**What the task asks**
Output only the lines below that start at the line containing "financial_metrics news_articles = Ok" and end at the line containing "(0 < sampleRate)%Z ->", with both ends kept.
----- Data section
(** ** The idle check *)

(** C4. In every turn of the loop that reaches the idle check, after data
    or without, if the monitor is active there and
    [current_time - last_data_time >= idle_timeout], the monitor becomes
    idle and [state_start_time] becomes the time snapshot of the turn,
    whatever the threshold; [system] is called on the active-to-idle command
    exactly when the time spent active, [current_time - state_start_time]
    with the value [state_start_time] has before the update, is at least
    [active_to_idle_threshold] and the command is set; the call is the last
    event of the turn and the updated state is its result. *)
Theorem idle_timeout_enters_idle
    (st : locals) (e : iter_env) (st1 : locals) (ev1 : list event) :
  select_ret e <> -1 ->
  process_data (time_now e) e st = (Done st1, ev1) ->
  is_idle st1 = false ->
  time_now e - last_data_time st1 >= idle_timeout (config st1) ->
  let now := time_now e in
  let active_duration := now - state_start_time st1 in
  exists st' acts,
    loop_body st e = (Done st', ev1 ++ acts) /\
    active_to_idle now st1 = (Done st', acts) /\
    st' = set_state_start_time now (set_is_idle true st1) /\
    activity_state st' = Idle /\
    state_start_time st' = now /\
    last_data_time st' = last_data_time st1 /\
    eof_reached st' = eof_reached st1 /\
    config st' = config st1 /\
    ((exists c, In (System ActiveToIdle c) acts) <->
     active_duration >= active_to_idle_threshold (config st1) /\
     active_to_idle_command (config st1) <> None) /\
    acts =
      match active_to_idle_command (config st1) with
      | Some c =>
          if active_duration >=? active_to_idle_threshold (config st1)
          then [System ActiveToIdle c] else []
      | None => []
      end /\
    active_to_idle now st1 =
      (run_if_set
         (active_duration >=? active_to_idle_threshold (config st1))
         ActiveToIdle (active_to_idle_command (config st1)) ;;
       ret (set_state_start_time now (set_is_idle true st1))).
Proof.
  intros Hsel Hp Hact Hto now active_duration.
  assert (Ha : active_to_idle now st1 =
               (Done (set_state_start_time now (set_is_idle true st1)),
                action_events
                  (active_duration >=? active_to_idle_threshold (config st1))
                  ActiveToIdle (active_to_idle_command (config st1)))).
  { rewrite active_to_idle_eq, Hact.
    replace (now - last_data_time st1 >=? idle_timeout (config st1))
      with true; [reflexivity |].
    symmetry. apply Z.geb_le. unfold now. lia. }
  eexists. eexists. split; [| split; [exact Ha |]].
  - unfold loop_body. apply Z.eqb_neq in Hsel. rewrite Hsel.
    fold now. rewrite (bind_eq _ _ _ _ Hp), Ha. reflexivity.
  - do 6 (split; [reflexivity |]). split; [split |].
    + intros [c Hin]. apply in_action_events in Hin.
      destruct Hin as [_ [Hc Hcmd]]. apply Z.geb_le in Hc.
      split; [lia |]. rewrite Hcmd. discriminate.
    + intros [Hge Hcmd].
      destruct (active_to_idle_command (config st1)) as [c |] eqn:Ec;
        [| contradiction].
      exists c. apply in_action_events. repeat split.
      apply Z.geb_le. lia.
    + split; [reflexivity |].
      unfold active_to_idle. rewrite Hact.
      replace (now - last_data_time st1 >=? idle_timeout (config st1))
        with true; [reflexivity |].
      symmetry. apply Z.geb_le. unfold now. lia.
Qed.
Lemma GetReplicas_walk (m : Consistent) (key : string) (numReplicas : Z) :
  reachable m → keys m ≠ [] → 0 ≤ numReplicas < 2 ^ 63 →
  ∃ j0 l,
    Rev1.prev m (Hash m key) = Ok (around (keys m) j0) ∧
    Rev1.GetReplicas m key numReplicas = Ok l ∧
    Z.of_nat (length l) = numReplicas ∧
    ∀ t, (t < length l)%nat →
         l !! t = Some (owner m (around (keys m) (j0 + 1 * Z.of_nat t))).
Proof.
  intros Hm Hne Hcount.
  destruct (Rev1_prev_predecessor m (Hash m key) Hne)
    as (p0 & Hp0 & Hin & _).
  apply list_elem_of_lookup_1 in Hin as [j Hj].
  apply around_index in Hj. exists (Z.of_nat j).
  destruct (for_range_walk m (Rev1.GetReplicas_body m)
              (λ i, around (keys m) (Z.of_nat j + 1 * i)) numReplicas
              ltac:(lia)
              ltac:(intros; by apply GetReplicas_body_around)
              (Z.to_nat numReplicas) 0 (replicate (Z.to_nat numReplicas) ""))
    as (l & Hrun & Hlen & _ & Hl); [lia|lia|rewrite length_replicate; lia|].
  rewrite length_replicate in Hlen.
  cbn beta in Hrun. replace (Z.of_nat j + 1 * 0) with (Z.of_nat j) in Hrun
    by lia.
  exists l. split; [by rewrite Hj|]. split; [|split; [lia|]].
  - unfold Rev1.GetReplicas. rewrite (proj2 (IsEmpty_false m) Hne).
    rewrite Hp0. cbn [rbind].
    unfold make_strings. rewrite bool_decide_eq_false_2 by lia.
    cbn [rbind]. rewrite Z.sub_0_r. rewrite <-Hj, Hrun. done.
  - intros t Ht. apply Hl. lia.
Qed.





Example GetReplicas_example :
  Rev1.GetReplicas (ring_of ["B"; "D"; "F"]) "E" 5
  = Ok ["D"; "F"; "B"; "D"; "F"] ∧
  Rev1.GetReplicas (New None) "E" 5 = Ok [].
Proof. split; reflexivity. Qed.

(** X16: a negative count on a ring with a member is a panic of [make]
    in [PrevN] and in [GetReplicas] alike; neither returns a slice. *)
Theorem negative_count_panics (m : Consistent) (key : string) (count : Z) :
  keys m ≠ [] → count < 0 →
  PrevN m key count = Panic MakeSliceLenOutOfRange ∧
  Rev1.GetReplicas m key count = Panic MakeSliceLenOutOfRange.
Proof.
  intros Hne Hcount. unfold PrevN, Rev1.GetReplicas.
  rewrite (proj2 (IsEmpty_false m) Hne).
  unfold make_strings. rewrite bool_decide_eq_true_2 by done.
  split; [done|].
  by destruct (Rev1_prev_predecessor m (Hash m key) Hne) as (p & -> & _).
Qed.

Lemma negative_count_panics_witness :
  keys (ring_of ["B"]) ≠ [] ∧ -1 < 0 ∧
  PrevN (ring_of ["B"]) "E" (-1) = Panic MakeSliceLenOutOfRange ∧
  Rev1.GetReplicas (ring_of ["B"]) "E" (-1) = Panic MakeSliceLenOutOfRange.
Proof.
  split; [by vm_compute|]. split; [lia|].
  apply negative_count_panics; [by vm_compute|lia].
Defined.

(** ** [Range] and [Get] of the first revision *)

Lemma predecessor_or_least_unique (ks : list Z) (h p q : Z) :
  predecessor_or_least ks h p → predecessor_or_least ks h q → p = q.
Proof.
  intros [Hp Hp'] [Hq Hq']. rewrite !Forall_forall in Hp', Hq'.
  destruct Hp' as [[? Hpmax]|[Hpall Hpmin]], Hq' as [[? Hqmax]|[Hqall Hqmin]].
  - pose proof (Hpmax q Hq). pose proof (Hqmax p Hp). lia.
  - pose proof (Hqall p Hp). lia.
  - pose proof (Hpall q Hq). lia.
  - pose proof (Hpmin q Hq). pose proof (Hqmin p Hp). lia.
Qed.

Lemma Rev1_Get_Ok_iff (m : Consistent) (key member : string) (p : Z) :
  reachable m → hashMap m !! p = Some member →
  Rev1.Get m key = Ok member ↔ predecessor_or_least (keys m) (Hash m key) p.
Proof.
  intros Hm Hlk. pose proof (reachable_inv m Hm) as [_ Hdom Howner].
  assert (keys m ≠ []) as Hne.
  { intros Hnil. assert (p ∈ keys m) as Hin by (apply Hdom; by eexists).
    rewrite Hnil in Hin. by apply elem_of_nil in Hin. }
  destruct (Rev1_prev_predecessor m (Hash m key) Hne) as (q & Hq & Hpred).
  destruct (reachable_nonempty_owner m q Hm (proj1 Hpred))
    as (member' & Hlk' & Hown).
  unfold Rev1.Get. rewrite (proj2 (IsEmpty_false m) Hne), Hq. cbn [rbind].
  rewrite Hown. split.
  - intros [= ->]. by rewrite <-(Howner _ _ Hlk), (Howner _ _ Hlk').
  - intros Hpred'.
    rewrite (predecessor_or_least_unique _ _ _ _ Hpred Hpred') in Hlk'.
    congruence.
Qed.
(** * SubTubeMCP: caption cleaning, duplicate collapsing, transcript sampling
      and comment filtering

    A shallow embedding of [SubtitleHandler] (caption parsers, text cleaning,
    [processTranscript], the calls of yt-dlp), of [CommentFilter], of
    [Validator] and of the filters and the paging of [CommentHandler],
    followed by the properties of the specification that concern them and by
    further properties of the code.

    JavaScript strings are sequences of UTF-16 code units, numbers are IEEE
    binary64 values (Rocq's primitive floats), [undefined] is [None]. *)

From Stdlib Require Import String Ascii Bool ZArith Lia Floats List.
From Stdlib.Strings Require Import Byte.
Import ListNotations.
Open Scope Z_scope.
Set Warnings "-inexact-float,-register-all".

(* ================================================================== *)
(** * JavaScript strings *)
(* ================================================================== *)

Module JS.

(** A UTF-16 code unit, [0 <= c < 65536]. *)
Definition char := Z.
Definition jsstring := list char.
(** The elements of the cryptocurrency path, given the text of the 24h
    change. *)
Definition crypto_trace (stock_symbol : string) (fm : dict) (change : PyVal)
  : list Event :=
  [Render [] (WSubheader (stock_symbol +:+ " Cryptocurrency Metrics"));
   Render [] (WColumns 2);
   in_col 1 "Current Price" (dict_get fm "currentPrice" (VStr "N/A"));
   in_col 1 "24h Change" change;
   in_col 1 "24h Volume" (dict_get fm "volume24Hr" (dict_get fm "volume" (VStr "N/A")));
   in_col 1 "Market Cap" (dict_get fm "marketCap" (VStr "N/A"));
   in_col 1 "Circulating Supply" (dict_get fm "circulatingSupply" (VStr "N/A"));
   in_col 2 "All-Time High" (dict_get fm "fiftyTwoWeekHigh" (VStr "N/A"));
   in_col 2 "All-Time Low" (dict_get fm "fiftyTwoWeekLow" (VStr "N/A"));
   in_col 2 "Max Supply" (dict_get fm "maxSupply" (VStr "N/A"));
   in_col 2 "Total Supply" (dict_get fm "totalSupply" (VStr "N/A"));
   in_col 2 "Volume Ratio" (dict_get fm "averageDailyVolume10Day" (VStr "N/A"));
   Render [] (WExpander more_metrics false);
   in_more "**Market Dominance:**" (dict_get fm "marketDominance" (VStr "N/A"));
   in_more "**Trading Volume:**" (dict_get fm "volume" (VStr "N/A"));
   in_more "**Avg Volume (3m):**" (dict_get fm "averageVolume3Months" (VStr "N/A"));
   in_more "**Avg Volume (10d):**" (dict_get fm "averageDailyVolume10Day" (VStr "N/A"));
   in_more "**Beta:**" (dict_get fm "beta" (VStr "N/A"));
   in_more "**YTD Return:**" (dict_get fm "ytdReturn" (VStr "N/A"))].

(** The percentage metrics guarded by the truth value of the metric, and
    the ones guarded by [is not None]. *)
Definition truthy_guarded (stock_symbol : string) : list (string * (PyVal → Event)) :=
  if is_crypto stock_symbol
  then [("regularMarketChangePercent", in_col 1 "24h Change")]
  else [("dividendYield", in_col 1 "Dividend Yield");
        ("returnOnEquity", in_col 2 "Return on Equity");
        ("profitMargins", in_col 2 "Profit Margins")].

Definition none_guarded (stock_symbol : string) : list (string * (PyVal → Event)) :=
  if is_crypto stock_symbol then []
  else [("revenueGrowth", in_more "**Revenue Growth:**");
        ("grossMargins", in_more "**Gross Margins:**");
        ("operatingMargins", in_more "**Operating Margins:**")].

Definition pct_keys (stock_symbol : string) : list string :=
  (truthy_guarded stock_symbol).*1 ++ (none_guarded stock_symbol).*1.

(** [f"{v * 100:.2f}"] raises. *)
Definition unformattable (v : PyVal) : Prop :=
  is_ok (x ← py_mul_100 v; py_format_2f false x) = false.

(** A value the metrics section cannot display: [st.metric] refuses it,
    it has no text, or it is not [None] and cannot be formatted as a
    percentage. *)
Definition rejected (v : PyVal) : Prop :=
  is_ok (metric_value v) = false ∨ str_ok v = false ∨
  (is_not_none v = true ∧ unformattable v).

(** The metrics section of a non-empty mapping displays [e]; if the section
    raises instead, the mapping holds a value that cannot be displayed. *)
Definition displays (stock_symbol : string) (fm : dict) (e : Event) : Prop :=
  match tab3 stock_symbol (Some fm) with
  | (t, Ok _) => e ∈ t
  | (_, Raise _) => ∃ k v, fm !! k = Some v ∧ rejected v
  end.

(** The [int] 0 and the [float]s 0.0 and -0.0. *)
Definition is_zero (v : PyVal) : Prop :=
  v = VInt 0 ∨ v = VFloat (S754_zero false) ∨ v = VFloat (S754_zero true).

(** The percentage of a zero: the sign of -0.0 is kept. *)
Definition zero_percentage (v : PyVal) : string :=
  match v with
  | VFloat (S754_zero true) => "-0.00%"
  | _ => "0.00%"
  end.

(** A value the section reads from the mapping: a default text, or a value
    of the mapping. *)
Definition from_mapping (fm : dict) (x : PyVal) : Prop :=
  (∃ t, x = VStr t) ∨ ∃ k, fm !! k = Some x.

(** A value that [st.metric] and [st.write] display. *)
Definition plain (v : PyVal) : bool :=
  is_ok (metric_value v) && str_ok v.

(** Every value of the mapping satisfies [P]. *)
Definition all_values (P : PyVal → bool) (d : dict) : bool :=
  forallb (fun kv => P kv.2) (map_to_list d).

(** ** What a request displays *)

(** The helpers of the first tab return: the price series, the chart, the
    metadata, the metrics, the news and the recommendation. *)
Definition fetches (env : Env) (stock_symbol : string) (stock_data : DataFrame)
    (fig : Figure) (company_info financial_metrics : option dict)
    (news_articles : list dict) (analysis_result : dict) : Prop :=
  get_stock_data env stock_symbol "max" = Ok (Some stock_data) ∧
  plot_stock_chart env (display_data stock_data) = Ok fig ∧
  get_company_info env stock_symbol = Ok company_info ∧
  get_financial_metrics env stock_symbol = Ok financial_metrics ∧
  get_news_for_asset env 0 stock_symbol 5 = Ok news_articles ∧
  generate_stock_analysis env stock_symbol stock_data company_info
    financial_metrics news_articles = Ok analysis_result.
(** X25: on [double] a NaN is not caught by the validation: for every
    positive sample rate [verify_parameters] accepts a NaN cutoff and a NaN
    quality factor, and [set_cutoff] and [set_q_factor] store a NaN. *)
Theorem nan_passes_validation :
  forall (calculate_coefficients : FilterObject float -> Coefficients float)
         (f : FilterObject float) (sampleRate : Z),
    (0 < sampleRate)%Z ->
    Filter.verify_parameters nan sampleRate nan = true /\
    Filter.get_cutoff (fst (Filter.set_cutoff calculate_coefficients f nan)) = nan /\
    Filter.get_q_factor (fst (Filter.set_q_factor calculate_coefficients f nan))
      = nan.
Proof.
  intros calc f sampleRate Hs.
  split; [|split].
  - unfold Filter.verify_parameters.
    replace (sampleRate <=? 0)%Z with false by (symmetry; apply Z.leb_gt; exact Hs).
    change (nan <=? #0)%flt with false. cbn [orb].
    change (@fltb float Floating_double) with PrimFloat.ltb.
    rewrite ltb_nan_r. reflexivity.
  - unfold Filter.set_cutoff, Filter.push_coefficients.
    change (nan <=? #0)%flt with false.
    cbn [Filter.with_cutoff m_filter]. destruct (m_filter f); reflexivity.
  - unfold Filter.set_q_factor, Filter.push_coefficients.
    change (nan <=? #0)%flt with false.
    cbn [Filter.with_qFactor m_filter]. destruct (m_filter f); reflexivity.
Qed.

Lemma nan_passes_validation_witness :
  (0 < 44100)%Z /\ Filter.verify_parameters nan 44100 nan = true.
Proof.
  split; [lia|].
  apply (nan_passes_validation (fun _ => Examples.iir_coefficients)
           Examples.bypassed 44100).
  lia.
Defined.

(** * The guards behind the bandwidth conversion and the factories *)

Section GuardFacts.
Context {T : Type} `{Floating T} `{Libm T}.
Open Scope flt_scope.

Lemma calculate_coefficients_core_free (k : Filter.FilterKind)
    (g : FilterObject T) (core : option (DigitalBiquadFilter T)) :
  Filter.calculate_coefficients k (Filter.with_filter g core)
  = Filter.calculate_coefficients k g.
Proof. destruct k; reflexivity. Qed.

(** The constructed object holds what the engine's [create] returns for
    the coefficients of its own parameters. *)
Lemma construct_core (k : Filter.FilterKind) (cutoff : T) (sampleRate : Z)
    (qFactor gain : T) (skirt : bool) :
  let obj := Filter.construct k cutoff sampleRate qFactor gain skirt in
  m_filter obj = Biquad.create (Filter.calculate_coefficients k obj).
Proof.
  cbv zeta. unfold Filter.construct.
  rewrite calculate_coefficients_core_free. reflexivity.
Qed.


End GuardFacts.


(** The values of the C library that the two refutations below rest on,
    as the binary64 instance computes them. *)
Example libm_double_values :
  (flog10 2 = 0x1.34413509f79ffp-2)%float /\
  (fsinh 0x1.7849993eaac6cp+9 = infinity)%float /\
  (M_PI = 0x1.921fb54442d18p+1)%float /\
  (fcos 0x1.921fb54442d18p+1 = -1)%float /\
  (fsin 0x1.921fb54442d18p+1 = 0x1.1a62633145c07p-53)%float /\
  (fpow 10 (-325) = 0)%float /\
  (fsqrt 0 = 0)%float.
Proof. repeat split; vm_compute; reflexivity. Qed.
Module RequestContext.
Record t : Type := { previousMessages : option (list ChatMessage.t) }.
End RequestContext.

Module AIRequest.
Record t : Type := {
  sessionId : string;
  userId : option string;
  siteId : string;
  message : string;
  context : option RequestContext.t
}.
End AIRequest.

(** [request.context?.previousMessages]. *)
Definition request_previousMessages (request : AIRequest.t) : option (list ChatMessage.t) :=
  match AIRequest.context request with
  | Some c => RequestContext.previousMessages c
  | None => None
  end.

Module Entities.
Record t : Type := {
  products : option (list string);
  categories : option (list string)
}.
End Entities.

(** The analysis object the classifier hands to the rest of the turn. *)
Module Analysis.
Record t : Type := {
  intent : string;
  sentiment : Q;
  confidence : Q;
  entities : option Entities.t;
  urgency : string;
  purchaseReadiness : string
}.
End Analysis.

(** What [JSON.parse] finds in the classifier's reply: any key may be absent. *)
Module ParsedAnalysis.
Record t : Type := {
  intent : option string;
  sentiment : option Q;
  confidence : option Q;
  entities : option Entities.t;
  urgency : option string;
  purchaseReadiness : option string
}.
End ParsedAnalysis.

(** The coupon type lives outside this service; the service only moves
    issued coupons around. *)
Module Coupon.
Record t : Type := { code : string }.
End Coupon.

Module CouponParams.
Record t : Type := {
  discountType : option string;
  amount : option Q;
  validityDays : option Q
}.
End CouponParams.

Module Eligibility.
Record t : Type := { eligible : bool; maxDiscount : Q }.
End Eligibility.

(** Entries of [response.actions]: [{ type, payload }]. *)
Inductive Action : Type :=
  | show_products (products : list Product.t)
  | generate_coupon (coupon : Coupon.t)
  | transfer_human (reason : option string).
----------
**Response to this task**
    financial_metrics news_articles = Ok analysis_result.
(** X25: on [double] a NaN is not caught by the validation: for every
    positive sample rate [verify_parameters] accepts a NaN cutoff and a NaN
    quality factor, and [set_cutoff] and [set_q_factor] store a NaN. *)
Theorem nan_passes_validation :
  forall (calculate_coefficients : FilterObject float -> Coefficients float)
         (f : FilterObject float) (sampleRate : Z),
    (0 < sampleRate)%Z ->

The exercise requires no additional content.